TASK REQUIREMENTS – Please repeat exactly the lines below from the one containing "(** [S] is the" down to the one containing "([], s, Ret r).", both included, and nothing else.

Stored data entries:
(** What the program does to the outside world, in order.  A log
    record keeps the f-string's literal text with [{}] at each
    interpolation, and the interpolated values beside it. *)
Inductive event : Type :=
| EvLog (logger : string) (level : log_level) (template : string) (args : list log_arg)
| EvHttp (req : http_request)
| EvSetEnv (key value : string)
| EvInput (prompt : string)
| EvConsole (markup : string)
| EvMarkdown (text : string)
| EvPrint (text : string)
| EvPathExists (path : string)
| EvGenaiClient (api_key : option string)
| EvChatCreate (model : string) (system_instruction : option string) (tools : list string)
| EvBackend (message : string).

Definition is_http (ev : event) : bool :=
  match ev with EvHttp _ => true | _ => false end.

Definition is_backend (ev : event) : bool :=
  match ev with EvBackend _ | EvChatCreate _ _ _ | EvGenaiClient _ => true | _ => false end.

(** ** The statement monad *)

(** How a statement ends: it completes with a value, it executes
    [return r], an exception propagates, or [sys.exit(code)] ends the
    process. *)
Inductive res (R A : Type) : Type :=
| Val (a : A)
| Ret (r : R)
| Exc (e : exn)
| Exit (code : Z).
Arguments Val {R A} a.
Arguments Ret {R A} r.
Arguments Exc {R A} e.
Arguments Exit {R A} code.

(** [S] is the mutable object in scope ([self] in a method), [R] the
    type the enclosing function returns. *)
Definition M (S R A : Type) : Type := S -> list event * S * res R A.

Definition pure {S R A} (a : A) : M S R A := fun s => ([], s, Val a).

Definition bind {S R A B} (m : M S R A) (k : A -> M S R B) : M S R B :=
  fun s =>
    match m s with
    | (t, s', Val a) =>
        match k a s' with (t', s'', r) => ((t ++ t')%list, s'', r) end
    | (t, s', Ret r) => (t, s', Ret r)
    | (t, s', Exc e) => (t, s', Exc e)
    | (t, s', Exit c) => (t, s', Exit c)
    end.

Notation "x <- m ;; k" := (bind m (fun x => k))
  (at level 61, m at next level, right associativity).
Notation "m ;; k" := (bind m (fun _ => k))
  (at level 61, right associativity).

Definition emit {S R} (ev : event) : M S R unit := fun s => ([ev], s, Val tt).
Definition return_ {S R A} (r : R) : M S R A := fun s => ([], s, Ret r).
Definition raise {S R A} (e : exn) : M S R A := fun s => ([], s, Exc e).
Definition sys_exit {S R A} (code : Z) : M S R A := fun s => ([], s, Exit code).
Definition get_self {S R} : M S R S := fun s => ([], s, Val s).
Definition put_self {S R} (s' : S) : M S R unit := fun _ => ([], s', Val tt).

(** One [except <class> as e: handler] clause: the [isinstance] test of
    the class, and the handler. *)
Definition except_clause (S R A : Type) : Type :=
  ((exn -> bool) * (exn -> M S R A))%type.

(** The first clause whose class the exception is an instance of. *)
Fixpoint find_clause {S R A} (clauses : list (except_clause S R A)) (e : exn)
  : option (exn -> M S R A) :=
  match clauses with
  | [] => None
  | (catches, handler) :: rest =>
      if catches e then Some handler else find_clause rest e
  end.

(** [try: body] followed by [except] clauses.  An exception raised
    by [body] runs the first matching handler; what a handler raises
    is not offered to the other clauses. *)
Definition try_excepts {S R A} (body : M S R A)
    (clauses : list (except_clause S R A)) : M S R A :=
  fun s =>
    match body s with
    | (t, s', Exc e) =>
        match find_clause clauses e with
        | Some handler =>
            match handler e s' with (t', s'', r) => ((t ++ t')%list, s'', r) end
        | None => (t, s', Exc e)
        end
    | other => other
    end.

Definition try_except {S R A} (body : M S R A) (catches : exn -> bool)
    (handler : exn -> M S R A) : M S R A :=
  try_excepts body [(catches, handler)].

(** Calling a function whose body is [body]: a [return r] inside gives
    the call the value [r]; a body that falls off its end gives
    [none]. *)
Definition call {S R R' : Type} (none : R) (body : M S R unit) : M S R' R :=
  fun s =>
    match body s with
    | (t, s', Val _) => (t, s', Val none)
    | (t, s', Ret r) => (t, s', Val r)
    | (t, s', Exc e) => (t, s', Exc e)
    | (t, s', Exit c) => (t, s', Exit c)
    end.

FINAL ANSWER –
(** [S] is the mutable object in scope ([self] in a method), [R] the
    type the enclosing function returns. *)
Definition M (S R A : Type) : Type := S -> list event * S * res R A.

Definition pure {S R A} (a : A) : M S R A := fun s => ([], s, Val a).

Definition bind {S R A B} (m : M S R A) (k : A -> M S R B) : M S R B :=
  fun s =>
    match m s with
    | (t, s', Val a) =>
        match k a s' with (t', s'', r) => ((t ++ t')%list, s'', r) end
    | (t, s', Ret r) => (t, s', Ret r)
    | (t, s', Exc e) => (t, s', Exc e)
    | (t, s', Exit c) => (t, s', Exit c)
    end.

Notation "x <- m ;; k" := (bind m (fun x => k))
  (at level 61, m at next level, right associativity).
Notation "m ;; k" := (bind m (fun _ => k))
  (at level 61, right associativity).

Definition emit {S R} (ev : event) : M S R unit := fun s => ([ev], s, Val tt).
Definition return_ {S R A} (r : R) : M S R A := fun s => ([], s, Ret r).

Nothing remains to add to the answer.